Monday, August 31, 2009

Conversation on a Stupidly Minute Scale

"So."

"So."

So. There are two people. The two who just spoke. Sitting across from each other. Four hands--one pair dainty, rolling a silver band between thumb and forefinger; another pair thick and clenched around a mirror-image band--lay on the rosewood table. It's a small table, but they’re squinting across the vastest plateau imaginable. For the woman, this is not a good look - it makes her face pinched and desiccant. The man, however; it might well be his normal expression, like he has bad vision but is too proud to get glasses.

Apart from the brief dalliance into monosyllaby, it's apparent they've been sitting here silently for some time. Squinting, staring, fidgeting, the tension is a thick toxic sludge between them. Perhaps one or the other is hoping that in the absence of words cluttering space up, they will be able to achieve deeper understanding through the melding of conscious thought with their rosewood table counterpart. Maybe they have nothing to say to each other. Either way, the poison atmosphere eats away at their composure.

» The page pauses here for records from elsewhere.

(* ===== verification/Fsh.v ===== *)
(** * On-disk formats

    crates/fs/src/fsh.rs: the super block, the disk inode and the directory
    entry as the bytes of a block, with the block arithmetic that locates
    them; and the log header of crates/fs/src/log.rs. All are [#[repr(C)]],
    little-endian, without padding. *)

From S2P Require Import Prelude Param.

Module Fsh.

Definition ROOTINO : Z := 1.
Definition NDIRECT : Z := 12.
Definition NINDIRECT : Z := BSIZE / 4.
Definition MAXFILE : Z := NDIRECT + NINDIRECT.
Definition DIRSIZ : Z := 14.

(** Field accesses through a pointer into the bytes of a block. *)
Definition rd_u16 (off : nat) (d : list Z) : Z := le_val (slice off 2 d).
Definition rd_i16 (off : nat) (d : list Z) : Z := as_i16 (le_val (slice off 2 d)).
Definition rd_u32 (off : nat) (d : list Z) : Z := le_val (slice off 4 d).
Definition rd_i32 (off : nat) (d : list Z) : Z := as_i32 (le_val (slice off 4 d)).
Definition wr_u32 (off : nat) (v : Z) (d : list Z) : list Z := splice off (le_bytes 4 v) d.
Definition wr_i32 (off : nat) (v : Z) (d : list Z) : list Z := splice off (le_bytes 4 (as_u32 v)) d.

Record Superblock := mkSB {
  sb_size : Z;
  sb_nblocks : Z;
  sb_ninodes : Z;
  sb_nlog : Z;
  sb_logstart : Z;
  sb_inodestart : Z;
  sb_bmapstart : Z;
}.
Definition sb_zero : Superblock := mkSB 0 0 0 0 0 0 0.
Definition sizeof_sb : nat := 28.
Definition enc_sb (sb : Superblock) : list Z :=
  le_bytes 4 (sb_size sb) ++ le_bytes 4 (sb_nblocks sb) ++ le_bytes 4 (sb_ninodes sb) ++
  le_bytes 4 (sb_nlog sb) ++ le_bytes 4 (sb_logstart sb) ++ le_bytes 4 (sb_inodestart sb) ++
  le_bytes 4 (sb_bmapstart sb).
Definition dec_sb (d : list Z) : Superblock :=
  mkSB (rd_u32 0 d) (rd_u32 4 d) (rd_u32 8 d) (rd_u32 12 d) (rd_u32 16 d) (rd_u32 20 d)
       (rd_u32 24 d).

Record Dinode := mkDinode {
  di_type : Z;
  di_major : Z;
  di_minor : Z;
  di_nlink : Z;
  di_size : Z;
  di_addrs : list Z;
}.
Definition sizeof_dinode : nat := 64.
Definition enc_dinode (di : Dinode) : list Z :=
  le_bytes 2 (as_u16 (di_type di)) ++ le_bytes 2 (as_u16 (di_major di)) ++
  le_bytes 2 (as_u16 (di_minor di)) ++ le_bytes 2 (as_u16 (di_nlink di)) ++
  le_bytes 4 (di_size di) ++ concat (le_bytes 4 <$> di_addrs di).
Definition dec_dinode (d : list Z) : Dinode :=
  mkDinode (rd_i16 0 d) (rd_i16 2 d) (rd_i16 4 d) (rd_i16 6 d) (rd_u32 8 d)
           ((λ i, rd_u32 (12 + 4 * i) d) <$> seq 0 13).

Record Dirent := mkDirent {
  de_inum : Z;
  de_name : list Z;
}.
Definition sizeof_dirent : nat := 16.
Definition EMPTY : Dirent := mkDirent 0 (replicate 14 0).
Definition is_free (de : Dirent) : bool := de_inum de =? 0.
Definition enc_dirent (de : Dirent) : list Z := le_bytes 2 (de_inum de) ++ de_name de.
Definition dec_dirent (d : list Z) : Dirent := mkDirent (rd_u16 0 d) (slice 2 14 d).

Definition IPB : Z := BSIZE / 64.
Definition iblock {S} (i : Z) (sb : Superblock) : M S Z := chk_u32 (i / IPB + sb_inodestart sb).
Definition BPB : Z := BSIZE * 8.
Definition bblock {S} (b : Z) (sb : Superblock) : M S Z := chk_u32 (b / BPB + sb_bmapstart sb).

(** The inode in slot [i] of the bytes of an inode block. *)
Definition get_dinode (i : nat) (d : list Z) : Dinode :=
  dec_dinode (slice (sizeof_dinode * i) sizeof_dinode d).
Definition put_dinode (i : nat) (di : Dinode) (d : list Z) : list Z :=
  splice (sizeof_dinode * i) (enc_dinode di) d.

(** ** Round trips *)

Definition is_u32 (x : Z) : Prop := 0 ≤ x < u32_max.
Definition is_i16 (x : Z) : Prop := -32768 ≤ x < 32768.

Record dinode_ok (di : Dinode) : Prop := {
  dio_type : is_i16 (di_type di);
  dio_major : is_i16 (di_major di);
  dio_minor : is_i16 (di_minor di);
  dio_nlink : is_i16 (di_nlink di);
  dio_size : is_u32 (di_size di);
  dio_len : length (di_addrs di) = 13%nat;
  dio_addrs : Forall is_u32 (di_addrs di);
}.

Lemma le4_roundtrip x : is_u32 x → le_val (le_bytes 4 x) = x.
Proof. intros H. apply le_val_bytes_small. exact H. Qed.

Lemma i16_roundtrip x : is_i16 x → as_i16 (le_val (le_bytes 2 (as_u16 x))) = x.
Proof.
  intros H. rewrite le_val_bytes_small.
  - unfold as_i16, as_u16, is_i16, u16_max in *. bcase; Z.to_euclidean_division_equations; lia.
  - unfold as_u16, u16_max. change (256 ^ Z.of_nat 2) with 65536. apply Z.mod_pos_bound. lia.
Qed.

Lemma i32_roundtrip x : i32_lo ≤ x < i32_hi → as_i32 (le_val (le_bytes 4 (as_u32 x))) = x.
Proof.
  intros H. unfold i32_lo, i32_hi in *. rewrite le_val_bytes_small.
  - unfold as_i32, as_u32, i32_hi, u32_max in *. bcase; Z.to_euclidean_division_equations; lia.
  - unfold as_u32, u32_max. change (256 ^ Z.of_nat 4) with 4294967296. apply Z.mod_pos_bound. lia.
Qed.

Lemma length_wr_i32 off v d : (off + 4 ≤ length d)%nat → length (wr_i32 off v d) = length d.
Proof. intros. unfold wr_i32. by rewrite length_splice by (by rewrite length_le_bytes). Qed.

Lemma rd_wr_i32_same off v d :
  i32_lo ≤ v < i32_hi → (off + 4 ≤ length d)%nat → rd_i32 off (wr_i32 off v d) = v.
Proof.
  intros Hv Hl. unfold rd_i32, wr_i32.
  pose proof (slice_splice_same off (le_bytes 4 (as_u32 v)) d) as Hs.
  rewrite length_le_bytes in Hs. rewrite Hs by done. by apply i32_roundtrip.
Qed.

Lemma rd_wr_i32_other off off' v d :
  (off + 4 ≤ length d)%nat → (off' + 4 ≤ off ∨ off + 4 ≤ off')%nat →
  rd_i32 off' (wr_i32 off v d) = rd_i32 off' d.
Proof.
  intros Hl Ho. unfold rd_i32, wr_i32. by rewrite slice_splice_other by (by rewrite length_le_bytes).
Qed.

Lemma length_words l : length (concat (le_bytes 4 <$> l)) = (4 * length l)%nat.
Proof.
  induction l as [|x l IH]; [done|].
  rewrite fmap_cons. cbn [concat]. rewrite length_app, IH, length_le_bytes. simpl. lia.
Qed.

Lemma length_enc_dinode di : length (di_addrs di) = 13%nat → length (enc_dinode di) = sizeof_dinode.
Proof.
  intros H. unfold enc_dinode. by rewrite !length_app, !length_le_bytes, length_words, H.
Qed.

Lemma dec_enc_dinode di : dinode_ok di → dec_dinode (enc_dinode di) = di.
Proof.
  destruct di as [ty ma mi nl sz ad]. intros [H1 H2 H3 H4 H5 H6 H7]. simpl in *.
  do 13 (destruct ad as [|? ad]; [done|]). destruct ad; [|done].
  repeat (apply Forall_cons in H7 as [? H7]).
  unfold dec_dinode, enc_dinode. simpl di_addrs. simpl di_type. simpl di_major. simpl di_minor.
  simpl di_nlink. simpl di_size.
  f_equal; try (by apply i16_roundtrip); try (by apply le4_roundtrip).
  cbn [seq fmap list_fmap]. repeat (apply f_equal2; [by apply le4_roundtrip|]). reflexivity.
Qed.

Definition rd_dirent_ok (de : Dirent) : Prop := 0 ≤ de_inum de < u16_max ∧ length (de_name de) = 14%nat.

Lemma dec_enc_dirent de : rd_dirent_ok de → dec_dirent (enc_dirent de) = de.
Proof.
  destruct de as [n nm]. intros [H1 H2]. simpl in *.
  unfold dec_dirent, enc_dirent. simpl de_inum. simpl de_name. f_equal.
  - unfold rd_u16, slice. rewrite drop_0, take_app_length' by (by rewrite length_le_bytes).
    by apply le_val_bytes_small.
  - unfold slice. rewrite drop_app_length' by (by rewrite length_le_bytes).
    rewrite take_ge by lia. done.
Qed.

Record sb_ok (sb : Superblock) : Prop := {
  sbo_size : is_u32 (sb_size sb);
  sbo_nblocks : is_u32 (sb_nblocks sb);
  sbo_ninodes : is_u32 (sb_ninodes sb);
  sbo_nlog : is_u32 (sb_nlog sb);
  sbo_logstart : is_u32 (sb_logstart sb);
  sbo_inodestart : is_u32 (sb_inodestart sb);
  sbo_bmapstart : is_u32 (sb_bmapstart sb);
}.

Lemma dec_enc_sb sb rest : sb_ok sb → dec_sb (enc_sb sb ++ rest) = sb.
Proof.
  destruct sb as [a b c d e f g]. intros [H1 H2 H3 H4 H5 H6 H7]. simpl in *.
  unfold dec_sb, enc_sb. simpl sb_size. simpl sb_nblocks. simpl sb_ninodes. simpl sb_nlog.
  simpl sb_logstart. simpl sb_inodestart. simpl sb_bmapstart.
  f_equal; by apply le4_roundtrip.
Qed.

(** The slots of an inode block are independent: writing an inode into
    slot [i] and reading slot [j] gives the inode written when [i = j], with
    every field intact, and the old content otherwise; the block keeps its
    size. *)
Theorem dinode_slots_independent (di : Dinode) (d : list Z) (i j : nat)
    (Hok : dinode_ok di) (Hlen : length d = Z.to_nat BSIZE)
    (Hi : (i < Z.to_nat IPB)%nat) (Hj : (j < Z.to_nat IPB)%nat) :
  length (put_dinode i di d) = length d ∧
  get_dinode j (put_dinode i di d) = if decide (i = j) then di else get_dinode j d.
Proof.
  change (Z.to_nat IPB) with 8%nat in *. change (Z.to_nat BSIZE) with 512%nat in Hlen.
  pose proof (length_enc_dinode di (dio_len _ Hok)) as Hl.
  unfold put_dinode, get_dinode, sizeof_dinode in *.
  split; [apply length_splice; lia|]. destruct (decide (i = j)) as [<-|Hne].
  - rewrite <- Hl at 2. rewrite slice_splice_same by lia. by apply dec_enc_dinode.
  - by rewrite slice_splice_other by lia.
Qed.

Lemma dinode_slots_independent_witness :
  length (put_dinode 3 (mkDinode 2 0 0 1 700 (replicate 13 29)) (replicate 512 0)) = 512%nat ∧
  get_dinode 3 (put_dinode 3 (mkDinode 2 0 0 1 700 (replicate 13 29)) (replicate 512 0))
  = mkDinode 2 0 0 1 700 (replicate 13 29).
Proof.
  destruct (dinode_slots_independent (mkDinode 2 0 0 1 700 (replicate 13 29)) (replicate 512 0) 3 3)
    as [H1 H2]; [| |vm_compute; lia|vm_compute; lia|].
  - split; simpl; try (unfold is_i16, is_u32, u32_max; lia).
    repeat (apply Forall_cons; split; [unfold is_u32, u32_max; lia|]). apply Forall_nil_2.
  - reflexivity.
  - split; [exact H1|]. rewrite H2. reflexivity.
Defined.

End Fsh.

Possibly, there are no words capable of bringing out their feelings, but the man begins to try. As he speaks, his voice - initially hesitant with the characteristic treble emotionally distant men use attempting to speak emotionally - begins to pick up strength, fed by the heat of fires long tamped down, but now sparking. "Listen, Mary, we've had a....a good...I mean, I just don't know you anymore. It's like the little bird I loved and sheltered has up and flown the nest, leaving a dozen dour little chicks squawking at me in her place!"

"Loved? Sheltered?" The woman's voice is more of a hiss than a squawk. Its heat is of a different sort from the man's; not intense in sudden combustion, but smoldering; a furnace kept warm in preparation for the cold, bitter nights, now fully coming to life. "If by that you mean taking me in so that all your other little irregularities would go unnoticed. A nice looking woman living with you certainly settled a lot of questions at the Club, didn't it? Or did it? Jocelyn mentioned Vander might be having a few reservations about your business deal...whatever way, you certainly can’t afford to lose me now."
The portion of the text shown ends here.